Barışmak, sadece çatışmaların sona ermesi değildir; insanın kendisiyle, çevresiyle ve yaşamla kurduğu derin bir uzlaşıdır.

Hayatla barışmak: Hayatta her şeyi, acısıyla neşesiyle kabul edip yaşamı bir bütün olarak kucaklamaktır.

Kendinle barışmak: Kendini olduğu gibi sevmek, kusurlarıyla barış içinde yaşamak, iç huzuru bulmaktır.

Hatalarımızla barışmak: Geçmişte yaptıklarımızı anlayarak, affederek, onlardan öğrenerek yola devam etmektir.

Travmalarımızla barışmak: Acı anıları bastırmadan, onlarla yüzleşip iyileşmeye niyet etmektir.

Kendi bedenimizle barışmak: Bedenimize şefkat göstermek, onu eleştirmek yerine anlamaya çalışmaktır.

Ailenle barışmak: Köklerimize kurduğumuz ilişkiyi onarıp, sevgiye yeniden alan açmaktır.

Çevrenle barışmak: İnsan ilişkilerinde empati kurmak, kırgınlıkları onarmaktır.

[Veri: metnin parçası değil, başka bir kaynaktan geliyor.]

(* ===== verification/Router.v ===== *)
(** The generation router (crates/wcash-pool-edge/src/router.rs): one registry shared by every miner
    session, fed by the backend client's branded snapshots and events, and the ordered broadcast of
    its changes. *)

From Stdlib Require Import ZArith Lia.
From stdpp Require Import prelude gmap sorting strings.
From S2P Require Import Prelude Wire Target Nonce LargestRemainder Backend Stream Framing Jobs JobsInv JobsWorld JobsLife JobsProps Session BackendClient.
Open Scope Z_scope.

Definition MAXIMUM_EVENT_CAPACITY : nat := 4096.

Inductive JobUpdate : Type :=
| Activated (generation : BackendGeneration) (clean_jobs : bool)
| Retired (job_id : JobId)
| UpdateSuspended.

#[global] Instance JobUpdate_eq_dec : EqDecision JobUpdate.
Proof. solve_decision. Defined.

Inductive JobRouterError : Type :=
| InvalidEventCapacity (actual maximum : nat)
| RouterPoisoned
| RecoveryWhileSynchronized
| BackendAuthorityMismatch
| BackendConnectionMismatch
| MissingActivatedGeneration (id : JobId)
| UpdateStreamLagged (skipped : nat)
| UpdateStreamClosed
| RouterTimeline (e : TimelineError)
| RouterIntegration (e : JobStateIntegrationError)
| RouterRegistry (e : JobRegistryError)
| RouterSession (e : SessionError).

(** [world] is the registry with the heap its guards share. *)
Record RouterState : Type := mkRouterState {
  rs_world : World;
  rs_health_paused : bool;
  rs_recovery_only : bool;
  rs_force_clean_jobs : bool;
  rs_backend_authority : option BackendAuthority;
  rs_connection_binding : option BackendConnectionBinding
}.

Definition rs_registry (s : RouterState) : GenerationRegistry := registry (rs_world s).

Definition set_world (w : World) (s : RouterState) : RouterState :=
  mkRouterState w (rs_health_paused s) (rs_recovery_only s) (rs_force_clean_jobs s)
    (rs_backend_authority s) (rs_connection_binding s).
Definition set_health_paused (b : bool) (s : RouterState) : RouterState :=
  mkRouterState (rs_world s) b (rs_recovery_only s) (rs_force_clean_jobs s)
    (rs_backend_authority s) (rs_connection_binding s).
Definition set_recovery_only (b : bool) (s : RouterState) : RouterState :=
  mkRouterState (rs_world s) (rs_health_paused s) b (rs_force_clean_jobs s)
    (rs_backend_authority s) (rs_connection_binding s).
Definition set_force_clean_jobs (b : bool) (s : RouterState) : RouterState :=
  mkRouterState (rs_world s) (rs_health_paused s) (rs_recovery_only s) b
    (rs_backend_authority s) (rs_connection_binding s).
Definition set_binding (authority : BackendAuthority) (binding : BackendConnectionBinding) (s : RouterState)
    : RouterState :=
  mkRouterState (rs_world s) (rs_health_paused s) (rs_recovery_only s) (rs_force_clean_jobs s)
    (Some authority) (Some binding).
(** ** A concrete router *)

Definition demo_subscribe_io : Io := mkIo 200 WriteDone (demo_frame 1).
Definition demo_job_snapshot : JobSnapshot :=
  match snd (@subscribe_jobs demo_client_env demo_subscribe_io 4 demo_client) with
  | Ok snapshot => snapshot
  | Err _ => mkJobSnapshot 0 None [] 0 0 (mkBackendConnectionBinding (authority demo_client) 0 0)
  end.
Definition demo_live_client : BackendClient := fst (@subscribe_jobs demo_client_env demo_subscribe_io 4 demo_client).
Definition demo_timeline : MonotonicTimeline := mkMonotonicTimeline 0.
Definition demo_router : JobRouter :=
  match from_snapshot demo_job_snapshot demo_config demo_timeline 16 with
  | Ok r => r
  | Err _ => mkJobRouter (mkRouterState (World_new demo_config) false false false None None) true demo_timeline []
  end.
Definition demo_sys : RouterSys := mkRouterSys demo_router [] 300 0 0.

Lemma demo_started : router_started demo_config demo_job_snapshot demo_sys.
Proof. exists demo_timeline, 16%nat. split_and!; [vm_compute; reflexivity|apply Z.leb_le; vm_compute; reflexivity|done|done|done]. Defined.

(** A second job is activated. *)
Definition demo_activation : DeliveredBackendEvent :=
  mkDeliveredBackendEvent (JobActivated 5 (demo_job 2)) 400000000 (js_connection_binding demo_job_snapshot).
Definition demo_activated : JobRouter :=
  fst (apply_event_section demo_sha256 (js_connection_binding demo_job_snapshot) demo_activation 500000000 demo_router).
Definition demo_sys1 : RouterSys := mkRouterSys demo_activated [] 500000000 0 0.

Lemma demo_step : router_step demo_sha256 demo_sys demo_sys1.
Proof.
  apply (rstep_apply demo_sha256 (js_connection_binding demo_job_snapshot) demo_activation 500000000 demo_router
    demo_activated (Ok None) [] 300 0 0); [lia|]. vm_compute. reflexivity.
Defined.

Lemma router_refines_registry_witness :
  reachable demo_sha256 demo_config (rs_world (router_state demo_activated), []) /\
  roles (rs_registry (router_state demo_activated)) = [demo_id 2; demo_id 1].
Proof.
  split; [|vm_compute; reflexivity].
  exact (proj1 (router_refines_registry demo_sha256 demo_config demo_job_snapshot demo_sys demo_sys1 demo_started
    (rtc_once _ _ demo_step))).
Defined.


Definition demo_suspended : RouterSys := mkRouterSys (fst (router_suspend demo_activated)) [] 500000000 0 0.

Lemma suspension_not_missed_witness :
  let sub := router_subscribe demo_router demo_activated in
  let updates := router_updates (sys_router demo_suspended) in
  let heard := drain_updates 16 updates (S (S (length updates))) sub in
  Ok UpdateSuspended ∈ heard \/ exists e, Err e ∈ heard.
Proof.
  apply (suspension_not_missed demo_sha256 demo_config demo_job_snapshot demo_sys demo_sys demo_sys1 demo_suspended demo_suspended 16
    demo_started (rtc_refl _ _) (rtc_once _ _ demo_step)).
  - right. apply rtc_once. apply rstep_suspend.
  - vm_compute. reflexivity.
  - apply rtc_refl.
  - reflexivity.
Defined.

(** The same router after its client reported an unhealthy backend. *)
Definition demo_paused : RouterSys := mkRouterSys (run_query (QPause demo_live_client) 600 demo_router) [] 600 0 0.

Lemma pause_admits_only_candidates_witness :
  rs_health_paused (router_state (sys_router demo_paused)) = true /\
  forall g, snd (router_current_generation 700 (sys_router demo_paused)) = Ok g -> g = None.
Proof.
  assert (rs_health_paused (router_state (sys_router demo_paused)) = true) as Hp by (vm_compute; reflexivity). split; [exact Hp|].
  assert (rtc (router_step demo_sha256) demo_sys demo_paused) as Hr by (apply rtc_once, rstep_query; lia).
  exact (proj1 (pause_admits_only_candidates demo_sha256 demo_config demo_job_snapshot demo_sys demo_paused 700 demo_started Hr Hp)).
Defined.
Definition announce_generation (generation : BackendGeneration) (clean_jobs : bool) : CM unit :=
  let* self := get_actor in
  if negb (bool_decide (ms_state (ca_session self) = Authorized)) then st_ret tt else
  do* reconcile_jobs in
  let* self := get_actor in
  let clean_jobs := clean_jobs || bool_decide (ca_advertised_lineage self = ∅) in
  do* (if clean_jobs then update_actor (ca_set_advertised_lineage ∅) else st_ret tt) in
  if negb clean_jobs && bool_decide (is_Some (ca_assignments self !! bg_id generation)) then st_ret tt else
  let* binding := binding_for generation in
  let* assigned := (if clean_jobs then st_ret None else current_assigned_target) in
  let send_target := clean_jobs || negb (bool_decide (assigned = Some (tb_target binding))) in
  do* ensure_outbound_capacity ((if send_target then 1 else 0) + 1) in
  let* assignment := st_lift (map_err ActorAssignment (JobAssignment_new generation binding)) in
  do* on_session (announce_job assignment) in
  do* update_actor (fun a => ca_set_assignments (<[bg_id generation := binding]> (ca_assignments a)) a) in
  do* update_actor (fun a => ca_set_advertised_lineage ({[bg_id generation]} ∪ ca_advertised_lineage a) a) in
  do* (if send_target then update_actor (push_outbound (SetTarget (ShareTarget_to_zip301 (tb_target binding))))
       else st_ret tt) in
  update_actor (push_outbound (notify_for generation clean_jobs)).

Doğa ile barışmak: Doğayı tüketmeden, onun bir parçası olduğumuzu bilerek yaşamaktır.

Sevgiyle barışmak: Sevmenin bir zayıflık değil, en büyük güç olduğunu fark etmektir.

Sanatla barışmak: Sanatın iyileştirici gücünü hayatımıza davet etmektir.

Bilimle barışmak: Sorgulamayı, araştırmayı, bilgiyi korkmadan benimsemektir.

Farklılıklarla barışmak: Farklı inançlara, dillere, kültürlere saygı duymak ve birlikte yaşamanın yollarını aramaktır.

Kitaplarla barışmak: Her sayfasında başka dünyalar sunan kitaplara yeniden sarılmaktır.

Zerafetle, estetikle barışmak: Hayatta küçük güzelliklerin değerini bilmektir.

Yaşımızla barışmak: Geçen yılları kayıp değil, birikim olarak görmek ve her yaşın hakkını vermektir.

Aşkla barışmak: İçimizdeki aşkı bulmak, her baktığın yerde aşkı görmek, aşkla bakabilmektir. Kısacası barışmak…Hayata, insana, kendine kucak açmaktır. Barışmak; affetmek, anlamak ve sevmektir. Ve belki de en çok, yeniden başlama cesaretidir.